People have five basic types of antibodies, the researchers explain, and their blood levels vary greatly from person to person.

Therefore, now they are looking for people who have had COVID-19 who are ready to donate their blood for research. This will allow you to find antibodies that will best detect and destroy the virus in the body.

Of greatest interest are people whose last symptoms have passed 2-3 weeks ago – antibodies that fight the virus become stronger over time, the authors of the work say.

Earlier, a team of researchers from the University of Minnesota found another weak spot of the coronavirus – its protein spikes.

They hope this helps create effective medicines for those infected.

Studying the features of SARS-CoV-2 spikes and human cell receptors using x-rays, scientists found that just a few mutations made the molecular “crest” of the spike more compact than the similar structure in the atypical pneumonia pathogen. These and other changes have helped SARS-CoV-2 to attach to receptors more reliably, to infect human cells more efficiently and to spread faster.

Researchers hope that their work can be used to create monoclonal antibodies that will recognize and neutralize parts of protein spikes that bind to receptors. Also part of the spike can be used to create a vaccine. In general, they note, this study may be useful in developing strategies to combat the virus based on how it binds to receptors.

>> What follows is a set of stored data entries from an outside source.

(** A tuple of length 2 with another role becomes a human message of the
    string form of its content only. *)
Lemma convert_item_other_role (env : Env) (role content : pyobj) :
  python env ->
  is_str role "human" = false -> is_str role "ai" = false ->
  is_str role "system" = false ->
  convert_item env (PTuple [role; content]) = Return (Human (py_str env content)).
Proof.
  intros Hpy Hh Ha Hs. cbn [convert_item]. rewrite Hh, Ha, Hs.
  by apply new_message_text.
Qed.



(** The adapter of the examples obeys Python's laws. *)
Lemma env_of_python (answer : outcome ChatResult)
    (tracker : UsageCall -> outcome (option UsageRecord)) :
  python (env_of answer tracker).
Proof. split; reflexivity. Defined.


End DeepSeekAdapter.

(** * More on the symbol normaliser *)

Module SymbolShape.
Import PyStrFacts DateFacts Tushare TushareSymbols.

(** Replacing by the empty text never makes a text longer. *)
Lemma replace_by_nothing_length (s old : str) :
  old <> [] -> length (replace s old []) <= length s.
Proof.
  intros Hold. remember (length s) as n eqn:Hn. revert s Hn.
  induction n as [n IH] using lt_wf_ind. intros s ->.
  destruct s as [|c s]; [by rewrite replace_nil|].
  rewrite replace_cons by done.
  destruct (startswith (c :: s) old) eqn:E.
  - cbn [app]. destruct old as [|o old]; [done|]. cbn [length drop].
    etrans; [apply (IH (length (drop (length old) s))); [|done]|].
    + rewrite length_drop. cbn. lia.
    + rewrite length_drop. cbn. lia.
  - cbn [length]. apply le_n_S. by apply (IH (length s)); [cbn; lia|].
Qed.

(** X1: a symbol written with the exchange in front, ["sh."] or ["sz."]
    followed by any text, is normalised to what the text alone is normalised
    to: the prefix decides nothing, the first character of the rest does. *)
Theorem normalize_symbol_prefixed (s : str) :
  _normalize_symbol ("sh." ++ s) = _normalize_symbol s /\
  _normalize_symbol ("sz." ++ s) = _normalize_symbol s.
Proof.
  rewrite !normalize_symbol_suffix_rule. split; f_equal.
  - exact (strip_prefixes_sh [] s).
  - exact (strip_prefixes_sz [] s).
Qed.

(** X2: whatever the input, the result of [_normalize_symbol] contains the
    separator ['.']; it is the input with its ["sh."] and ["sz."] deleted,
    either as it is or, when that has no ['.'], followed by one of [".SH"],
    [".SZ"], [".BJ"]; so it is at most three characters longer than the
    input. *)
Theorem normalize_symbol_shape (s : str) :
  str_in "." (_normalize_symbol s) = true /\
  (_normalize_symbol s = strip_prefixes s \/
   exists exchange, In exchange [".SH"; ".SZ"; ".BJ"] /\
     str_in "." (strip_prefixes s) = false /\
     _normalize_symbol s = strip_prefixes s ++ exchange) /\
  length (_normalize_symbol s) <= length s + 3.
Proof.
  split; [apply normalize_symbol_has_separator|].
  assert (Hlen : length (strip_prefixes s) <= length s).
  { unfold strip_prefixes.
    etrans; [apply replace_by_nothing_length; done|].
    by apply replace_by_nothing_length. }
  rewrite normalize_symbol_suffix_rule. unfold suffix_rule.
  destruct (str_in "." (strip_prefixes s)) eqn:E.
  - split; [by left|lia].
  - assert (Hsuf : In (exchange_suffix (head (strip_prefixes s)))
                      [".SH"; ".SZ"; ".BJ"]).
    { unfold exchange_suffix.
      repeat (match goal with |- context [match ?p with _ => _ end] => destruct p end;
              try (cbn; tauto)). }
    split.
    + right. eexists. by split; [exact Hsuf|].
    + rewrite length_app.
      destruct Hsuf as [<-|[<-|[<-|[]]]]; cbn [length]; lia.
Qed.

(** X3: on a symbol without the lower-case letter [s] (every code made of
    digits, upper-case letters and dots) normalising twice is normalising
    once, and a symbol that has a ['.'] comes back unchanged. *)
Theorem normalize_symbol_idempotent_without_s (s : str) :
  forallb (fun c => negb (c =? 115)%N) s = true ->
  _normalize_symbol (_normalize_symbol s) = _normalize_symbol s /\
  (str_in "." s = true -> _normalize_symbol s = s).
Proof.
  intros Hs.
  assert (Hstrip : strip_prefixes s = s).
  { unfold strip_prefixes.
    rewrite (replace_absent s "sh."), (replace_absent s "sz."); try done;
      by apply str_in_first_absent. }
  assert (Hout : forallb (fun c => negb (c =? 115)%N) (_normalize_symbol s) = true).
  { rewrite normalize_symbol_suffix_rule, Hstrip. unfold suffix_rule.
    destruct (str_in "." s); [done|]. rewrite forallb_app.
    apply andb_true_iff. split; [exact Hs|]. unfold exchange_suffix.
    repeat (match goal with |- context [match ?p with _ => _ end] => destruct p end;
            try done). }
  split.
  - apply normalize_symbol_canonical.
    + apply normalize_symbol_has_separator.
    + by apply str_in_first_absent.
    + by apply str_in_first_absent.
  - intros Hdot. apply normalize_symbol_canonical; [done|..];
      by apply str_in_first_absent.
Qed.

And specialists from the University of Pittsburgh in the United States developed a vaccine for SARS-CoV-2 and successfully tested it in mice.

They hope to begin testing in humans in the coming months.

The data on the protein that forms the spines of virions formed the basis.

The vaccine is called PittCoVacc (short for Pittsburgh Coronavirus Vaccine). Unlike another experimental vaccine based on the mitochondrial DNA of the virus, the clinical trials of which have recently begun, a more traditional approach is used here and fragments of viral proteins are taken as the basis. Similarly, for example, flu vaccines are being developed.

So far, the vaccine has been tested only on mice. According to scientists, in them it led to increased production of antibodies to SARS-CoV-2 within two weeks after administration.

What will happen in the long run is not yet clear. But earlier studies of the MERS-CoV vaccine showed that the level of antibodies sufficient to protect is maintained for at least a year, and so far, changes in the concentration levels of antibodies to SARS-CoV-2 follow the same scenario.